Aufgrund des medizinischen Fortschritts nimmt die Zahl der Intensivpflegefälle pro Jahr um 15 Prozent zu - häufig sind das Patienten, die vor wenigen Jahren ihre Krankheit oder ihren Unfall nicht überlebt hätten.

"Wir sehen eine zunehmende Fallzahl", bestätigt Karlheinz Löw, Hauptabteilungsleiter bei der AOK Hessen. Die Kasse hat 2006 mit dem Aufbau eines Hochkosten-Fallmanagements begonnen. Rund 200 der 1,5 Millionen Versicherten brauchen eine solche gezielte Versorgung.

"Dabei geht es um Qualitätsverbesserungen in der Versorgung und gleichzeitig um mehrere Millionen Euro", sagt Löw. So beliefen sich allein bei einem Versicherten mit einer Immunerkrankung die Ausgaben auf bis zu 1,9 Millionen Euro im Jahr.

Drei speziell geschulte Mitarbeiter der AOK Hessen sind ausschließlich mit der Betreuung der Hochkostenfälle befasst.

Sie beraten Patienten und Angehörige und unterstützen sie bei der Auswahl der Einrichtungen, organisieren die Versorgung mit Arznei- und Hilfsmitteln und besprechen die notwendigen Maßnahmen mit Pflegekräften und Ärzten vor Ort.

Die AOK hat mit Kliniken, Ärzten und Pflegediensten Rahmenverträge abgeschlossen. "Wenn es die individuelle Situation eines Patienten erfordert, finden wir auch einzelvertragliche Lösungen", sagt Löw.

Die Innungskrankenkasse Vereinigte IKK beginnt gerade, ein solches Spezialangebot aufzubauen.

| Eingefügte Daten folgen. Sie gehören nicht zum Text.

(** * EPG generator (main.py): a shallow embedding and its properties

    The script fetches channel metadata and three per-day schedule bundles,
    and assembles an XMLTV tree.  The embedding follows main.py function by
    function.  Python values are the values a JSON payload decodes to;
    exceptions are explicit ([result]); the two mutable objects of the main
    script (the [processed_channels] set and the [tv] element) are threaded
    as a [state] record.  What the network, the clock and the time-zone
    table answer is an input of the model.  The builtins and library calls
    the script makes (int, dict and set operations, datetime, strftime,
    requests, ElementTree) are modelled as CPython on 64-bit Linux runs
    them. *)

From Stdlib Require Import ZArith List String Ascii Bool Lia.
From Stdlib Require Import Sorted Permutation SpecFloat.
Import ListNotations.

Set Warnings "-register-all".

Local Open Scope string_scope.
Local Open Scope list_scope.
Local Open Scope Z_scope.

(** ** Exceptions and results *)

(** The exception classes the script can meet.  [RequestException] stands
    for requests.exceptions.RequestException and its subclasses (connection
    errors, HTTPError, requests' JSONDecodeError); a plain [OSError] is not
    one of them. *)
Inductive exn : Type :=
| ValueError
| TypeError
| OverflowError
| OSError
| KeyError
| AttributeError
| RequestException.

Inductive result (A : Type) : Type :=
| Ok (a : A)
| Raise (e : exn).

Arguments Ok {A} a.
Arguments Raise {A} e.

Definition bind {A B : Type} (m : result A) (k : A -> result B) : result B :=
  match m with
  | Ok a => k a
  | Raise e => Raise e
  end.

Declare Scope py_scope.
Delimit Scope py_scope with py.
Notation "x <- m ;; k" := (bind m (fun x => k))
  (at level 61, m at next level, right associativity) : py_scope.
Local Open Scope py_scope.

(** [try: body / except E: handler] for a single exception class. *)
Definition catch {A : Type} (cls : exn -> bool) (body : result A)
    (handler : result A) : result A :=
  match body with
  | Ok a => Ok a
  | Raise e => if cls e then handler else Raise e
  end.

Definition is_ValueError (e : exn) : bool :=
  match e with ValueError => true | _ => false end.

Definition is_RequestException (e : exn) : bool :=
  match e with RequestException => true | _ => false end.

Fixpoint mapM {A B : Type} (f : A -> result B) (l : list A) : result (list B) :=
  match l with
  | [] => Ok []
  | a :: r => b <- f a ;; bs <- mapM f r ;; Ok (b :: bs)
  end.

(** ** Python values *)

(** What json decoding yields.  A float is an IEEE-754 value
    ([SpecFloat.spec_float]); a dict keeps its items in insertion order and
    lookup takes the first item with the key. *)
Inductive pyval : Type :=
| PNone
| PBool (b : bool)
| PInt (z : Z)
| PFloat (f : spec_float)
| PStr (s : string)
| PList (l : list pyval)
| PDict (d : list (string * pyval)).

Fixpoint dict_get (d : list (string * pyval)) (k : string) (default : pyval)
    : pyval :=
  match d with
  | [] => default
  | (k', v) :: r => if String.eqb k' k then v else dict_get r k default
  end.

Fixpoint has_key (d : list (string * pyval)) (k : string) : bool :=
  match d with
  | [] => false
  | (k', _) :: r => String.eqb k' k || has_key r k
  end.

(** [obj.get(k, default)]: only a dict has the method. *)
Definition py_get (obj : pyval) (k : string) (default : pyval) : result pyval :=
  match obj with
  | PDict d => Ok (dict_get d k default)
  | _ => Raise AttributeError
  end.

(** [obj[k]] with a string key. *)
Definition py_getitem (obj : pyval) (k : string) : result pyval :=
  match obj with
  | PDict d => if has_key d k then Ok (dict_get d k PNone) else Raise KeyError
  | _ => Raise TypeError
  end.

(** *** Characters *)

(** A str is held as its UTF-8 encoding, byte by byte (a str with a lone
    surrogate, which UTF-8 does not encode, is outside the model). *)

(** The code of a byte, and the byte of a code. *)
Definition ord (c : ascii) : Z := Z.of_N (N_of_ascii c).

Definition chr (n : Z) : ascii := ascii_of_N (Z.to_N n).

(** A byte that continues a character: 10xxxxxx. *)
Definition continuation (c : ascii) : bool :=
  (128 <=? ord c) && (ord c <? 192).

(** The characters of a str, each with all its bytes. *)
Fixpoint characters (l : list ascii) : list (list ascii) :=
  match l with
  | [] => []
  | c :: r =>
      match characters r with
      | (c' :: g) :: gs =>
          if continuation c' then (c :: c' :: g) :: gs
          else [c] :: (c' :: g) :: gs
      | gs => [c] :: gs
      end
  end.

(** The code point a character's bytes encode; -1 for bytes that encode
    none. *)
Definition code_point (g : list ascii) : Z :=
  match map ord g with
  | [b0] => if b0 <? 128 then b0 else -1
  | [b0; b1] =>
      if (192 <=? b0) && (b0 <? 224) then (b0 - 192) * 64 + (b1 - 128) else -1
  | [b0; b1; b2] =>
      if (224 <=? b0) && (b0 <? 240)
      then ((b0 - 224) * 64 + (b1 - 128)) * 64 + (b2 - 128) else -1
  | [b0; b1; b2; b3] =>
      if (240 <=? b0) && (b0 <? 248)
      then (((b0 - 240) * 64 + (b1 - 128)) * 64 + (b2 - 128)) * 64 + (b3 - 128)
      else -1
  | _ => -1
  end.

(** [for x in obj]: a list yields its items, a dict its keys, a string its
    characters; nothing else is iterable. *)
Definition py_iter (obj : pyval) : result (list pyval) :=
  match obj with
  | PList l => Ok l
  | PDict d => Ok (map (fun kv => PStr (fst kv)) d)
  | PStr s =>
      Ok (map (fun g => PStr (string_of_list_ascii g))
              (characters (list_ascii_of_string s)))
  | _ => Raise TypeError
  end.

(** *** int() *)

(** The whitespace int() drops around a literal. *)
Definition is_space (c : ascii) : bool :=
  let n := ord c in
  ((9 <=? n) && (n <=? 13)) || (n =? 32).

Definition digit_of (c : ascii) : option Z :=
  let n := ord c in
  if (48 <=? n) && (n <=? 57) then Some (n - 48) else None.

Fixpoint lstrip (l : list ascii) : list ascii :=
  match l with
  | c :: r => if is_space c then lstrip r else l
  | [] => []
  end.

Definition strip (l : list ascii) : list ascii :=
  rev (lstrip (rev (lstrip l))).

(** Digits with single underscores between them; [sep] tells that the
    previous character was an underscore. *)
Fixpoint digits (acc : Z) (sep : bool) (l : list ascii) : option Z :=
  match l with
  | [] => if sep then None else Some acc
  | c :: r =>
      match digit_of c with
      | Some d => digits (10 * acc + d) false r
      | None =>
          if Ascii.eqb c "_"%char
          then (if sep then None else digits acc true r)
          else None
      end
  end.

Definition unsigned_literal (l : list ascii) : option Z :=
  match l with
  | c :: r =>
      match digit_of c with
      | Some d => digits d false r
      | None => None
      end
  | [] => None
  end.

(** The white space of Unicode past ASCII, and the zero of every run of
    ten decimal digits past ASCII (Unicode 14.0, as CPython 3.11 has it). *)
Definition unicode_spaces : list Z :=
  [133; 160; 5760; 8192; 8193; 8194; 8195; 8196; 8197; 8198; 8199; 8200; 8201;
   8202; 8232; 8233; 8239; 8287; 12288].

Definition decimal_zeros : list Z :=
  [1632; 1776; 1984; 2406; 2534; 2662; 2790; 2918; 3046; 3174; 3302; 3430;
   3558; 3664; 3792; 3872; 4160; 4240; 6112; 6160; 6470; 6608; 6784; 6800;
   6992; 7088; 7232; 7248; 42528; 43216; 43264; 43472; 43504; 43600; 44016;
   65296; 66720; 68912; 69734; 69872; 69942; 70096; 70384; 70736; 70864;
   71248; 71360; 71472; 71904; 72016; 72784; 73040; 73120; 92768; 92864;
   93008; 120782; 120792; 120802; 120812; 120822; 123200; 123632; 125264;
   130032].

(** What int() makes of a character of a str that is not all ASCII before
    it reads the literal: a character below 127 stays, white space becomes a
    blank, a decimal digit of any script its ASCII digit, anything else a
    question mark. *)
Definition to_ascii (g : list ascii) : ascii :=
  let cp := code_point g in
  if (0 <=? cp) && (cp <? 127) then chr cp
  else if existsb (Z.eqb cp) unicode_spaces then " "%char
  else
    match find (fun z => (z <=? cp) && (cp <? z + 10)) decimal_zeros with
    | Some z => chr (48 + (cp - z))
    | None => "?"%char
    end.

Definition decimal_and_space_to_ascii (l : list ascii) : list ascii :=
  if forallb (fun c => ord c <? 128) l then l
  else map to_ascii (characters l).

(** The most digits int() reads from a string (sys.int_info's
    default_max_str_digits). *)
Definition max_str_digits : nat := 4300.

Definition count_digits (l : list ascii) : nat :=
  List.length
    (filter (fun c => match digit_of c with Some _ => true | None => false end)
       l).

(** [int(s)] for a string, base 10: surrounding whitespace is dropped, one
    sign is allowed, digits of every script are read, and a literal of more
    than 4300 digits is refused.  [None] is Python's ValueError. *)
Definition parse_int (s : string) : option Z :=
  let l := strip (decimal_and_space_to_ascii (list_ascii_of_string s)) in
  if (max_str_digits <? count_digits l)%nat then None
  else
    match l with
    | c :: r =>
        if Ascii.eqb c "-"%char then option_map Z.opp (unsigned_literal r)
        else if Ascii.eqb c "+"%char then unsigned_literal r
        else unsigned_literal (c :: r)
    | [] => None
    end.

(** [int(f)] for a float: truncation toward zero; an infinity is an
    OverflowError, a NaN a ValueError. *)
Definition int_of_float (f : spec_float) : result Z :=
  match f with
  | S754_zero _ => Ok 0
  | S754_infinity _ => Raise OverflowError
  | S754_nan => Raise ValueError
  | S754_finite s m e =>
      let mag := if 0 <=? e then Z.pos m * 2 ^ e else Z.pos m / 2 ^ (- e) in
      Ok (if s then - mag else mag)
  end.

(** The builtin [int(x)]. *)
Definition py_int (x : pyval) : result Z :=
  match x with
  | PInt z => Ok z
  | PBool b => Ok (if b then 1 else 0)
  | PFloat f => int_of_float f
  | PStr s =>
      match parse_int s with
      | Some z => Ok z
      | None => Raise ValueError
      end
  | PNone | PList _ | PDict _ => Raise TypeError
  end.

(** *** Hashing and equality of keys *)

(** [f == z] for a float and an int: Python compares the exact values. *)
Definition float_eq_int (f : spec_float) (z : Z) : bool :=
  match f with
  | S754_zero _ => z =? 0
  | S754_finite s m e =>
      let sm := if s then Z.neg m else Z.pos m in
      if 0 <=? e then sm * 2 ^ e =? z else sm =? z * 2 ^ (- e)
  | _ => false
  end.

Definition float_eq (f g : spec_float) : bool :=
  match f, g with
  | S754_nan, S754_nan => true
  | _, _ => SFeqb f g
  end.

Definition int_of_bool (b : bool) : Z := if b then 1 else 0.

(** Equality as a set or dict sees it ([is] or [==]) on hashable values:
    bools, ints and floats compare by numeric value; a decoded NaN is the
    json module's one constant, so it is found again by identity. *)
Definition key_eq (a b : pyval) : bool :=
  match a, b with
  | PNone, PNone => true
  | PStr s, PStr t => String.eqb s t
  | PBool x, PBool y => Bool.eqb x y
  | PBool x, PInt z | PInt z, PBool x => int_of_bool x =? z
  | PInt x, PInt y => x =? y
  | PBool x, PFloat f | PFloat f, PBool x => float_eq_int f (int_of_bool x)
  | PInt z, PFloat f | PFloat f, PInt z => float_eq_int f z
  | PFloat f, PFloat g => float_eq f g
  | _, _ => false
  end.

Definition hashable (v : pyval) : bool :=
  match v with
  | PList _ | PDict _ => false
  | _ => true
  end.

(** [x in s] for a set held as the list of its members. *)
Definition set_contains (s : list pyval) (x : pyval) : result bool :=
  if hashable x then Ok (existsb (key_eq x) s) else Raise TypeError.

(** ** Calendar arithmetic *)

(** The proleptic Gregorian date (year, month, day) of a day number counted
    from 1970-01-01, as [datetime] computes it. *)
Definition civil_from_days (z : Z) : Z * Z * Z :=
  let z := z + 719468 in
  let era := z / 146097 in
  let doe := z - era * 146097 in
  let yoe := (doe - doe / 1460 + doe / 36524 - doe / 146096) / 365 in
  let doy := doe - (365 * yoe + yoe / 4 - yoe / 100) in
  let mp := (5 * doy + 2) / 153 in
  let d := doy - (153 * mp + 2) / 5 + 1 in
  let m := if mp <? 10 then mp + 3 else mp - 9 in
  let y := yoe + era * 400 + (if m <=? 2 then 1 else 0) in
  (y, m, d).

(** The day number of a date: the inverse direction. *)
Definition days_from_civil (y m d : Z) : Z :=
  let y := if m <=? 2 then y - 1 else y in
  let era := y / 400 in
  let yoe := y - era * 400 in
  let doy := (153 * (if 2 <? m then m - 3 else m + 9) + 2) / 5 + d - 1 in
  let doe := yoe * 365 + yoe / 4 - yoe / 100 + doy in
  era * 146097 + doe - 719468.

Definition digit_char (n : Z) : ascii := chr (48 + n mod 10).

Ziel sei es, auf vernünftige Weise Kosten zu senken, ohne Versicherten Leistungen vorzuenthalten, sagt Dr. Heinz Giesen, Leiter der Vertragsabteilung der Vereinigten IKK.

Entscheidend sei die Optimierung der Prozesse - sowohl bei der Patientenversorgung als auch bei der Kasse selbst.